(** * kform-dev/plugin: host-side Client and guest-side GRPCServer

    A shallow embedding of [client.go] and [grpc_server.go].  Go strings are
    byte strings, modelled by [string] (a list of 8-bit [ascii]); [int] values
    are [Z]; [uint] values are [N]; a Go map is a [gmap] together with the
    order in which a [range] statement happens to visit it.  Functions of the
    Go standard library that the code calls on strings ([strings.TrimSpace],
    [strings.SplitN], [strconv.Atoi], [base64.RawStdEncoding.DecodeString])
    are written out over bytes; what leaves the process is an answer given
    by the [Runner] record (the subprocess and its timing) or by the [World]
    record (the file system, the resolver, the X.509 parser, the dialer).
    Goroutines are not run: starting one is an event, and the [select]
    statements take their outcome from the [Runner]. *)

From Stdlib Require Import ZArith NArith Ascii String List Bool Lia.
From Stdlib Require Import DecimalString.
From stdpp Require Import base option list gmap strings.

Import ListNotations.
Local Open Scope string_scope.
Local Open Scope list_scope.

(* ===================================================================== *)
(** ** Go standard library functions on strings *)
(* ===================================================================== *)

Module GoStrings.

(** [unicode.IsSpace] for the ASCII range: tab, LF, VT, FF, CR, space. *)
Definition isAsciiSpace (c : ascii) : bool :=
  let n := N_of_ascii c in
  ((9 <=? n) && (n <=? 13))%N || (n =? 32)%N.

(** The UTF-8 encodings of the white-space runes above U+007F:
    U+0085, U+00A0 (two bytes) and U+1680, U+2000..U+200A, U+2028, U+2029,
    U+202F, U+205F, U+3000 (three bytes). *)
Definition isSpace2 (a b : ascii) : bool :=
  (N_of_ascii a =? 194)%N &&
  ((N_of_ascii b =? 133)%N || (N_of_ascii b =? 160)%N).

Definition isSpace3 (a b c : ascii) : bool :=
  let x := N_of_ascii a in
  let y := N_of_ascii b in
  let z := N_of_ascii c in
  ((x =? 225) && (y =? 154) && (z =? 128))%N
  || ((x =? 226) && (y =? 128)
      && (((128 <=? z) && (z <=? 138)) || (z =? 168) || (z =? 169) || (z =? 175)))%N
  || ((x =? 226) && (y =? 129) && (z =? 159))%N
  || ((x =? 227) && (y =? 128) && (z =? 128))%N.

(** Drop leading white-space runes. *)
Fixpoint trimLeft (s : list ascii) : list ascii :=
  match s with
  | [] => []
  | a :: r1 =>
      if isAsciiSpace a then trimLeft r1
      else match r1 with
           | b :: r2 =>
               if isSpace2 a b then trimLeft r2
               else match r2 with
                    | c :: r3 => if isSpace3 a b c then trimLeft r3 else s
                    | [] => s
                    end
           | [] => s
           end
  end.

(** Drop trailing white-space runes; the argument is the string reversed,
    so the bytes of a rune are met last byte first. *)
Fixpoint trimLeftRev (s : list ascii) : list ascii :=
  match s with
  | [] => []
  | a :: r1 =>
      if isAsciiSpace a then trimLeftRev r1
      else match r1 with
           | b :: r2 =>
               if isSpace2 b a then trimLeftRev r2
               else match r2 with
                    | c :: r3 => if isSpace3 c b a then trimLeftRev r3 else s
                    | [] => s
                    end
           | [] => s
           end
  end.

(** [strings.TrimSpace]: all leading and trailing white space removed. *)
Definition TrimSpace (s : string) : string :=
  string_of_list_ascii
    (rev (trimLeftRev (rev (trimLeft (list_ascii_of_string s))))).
------------------------------------
DIRECTIONS: Reproduce the records above line by line, without any change, up to and including the line that holds "(N_of_ascii a =? 194)%N &&".

PROBLEM SOLUTION:
(** * kform-dev/plugin: host-side Client and guest-side GRPCServer

    A shallow embedding of [client.go] and [grpc_server.go].  Go strings are
    byte strings, modelled by [string] (a list of 8-bit [ascii]); [int] values
    are [Z]; [uint] values are [N]; a Go map is a [gmap] together with the
    order in which a [range] statement happens to visit it.  Functions of the
    Go standard library that the code calls on strings ([strings.TrimSpace],
    [strings.SplitN], [strconv.Atoi], [base64.RawStdEncoding.DecodeString])
    are written out over bytes; what leaves the process is an answer given
    by the [Runner] record (the subprocess and its timing) or by the [World]
    record (the file system, the resolver, the X.509 parser, the dialer).
    Goroutines are not run: starting one is an event, and the [select]
    statements take their outcome from the [Runner]. *)

From Stdlib Require Import ZArith NArith Ascii String List Bool Lia.
From Stdlib Require Import DecimalString.
From stdpp Require Import base option list gmap strings.

Import ListNotations.
Local Open Scope string_scope.
Local Open Scope list_scope.

(* ===================================================================== *)
(** ** Go standard library functions on strings *)
(* ===================================================================== *)

Module GoStrings.

(** [unicode.IsSpace] for the ASCII range: tab, LF, VT, FF, CR, space. *)
Definition isAsciiSpace (c : ascii) : bool :=
  let n := N_of_ascii c in
  ((9 <=? n) && (n <=? 13))%N || (n =? 32)%N.

(** The UTF-8 encodings of the white-space runes above U+007F:
    U+0085, U+00A0 (two bytes) and U+1680, U+2000..U+200A, U+2028, U+2029,
    U+202F, U+205F, U+3000 (three bytes). *)
Definition isSpace2 (a b : ascii) : bool :=
  (N_of_ascii a =? 194)%N &&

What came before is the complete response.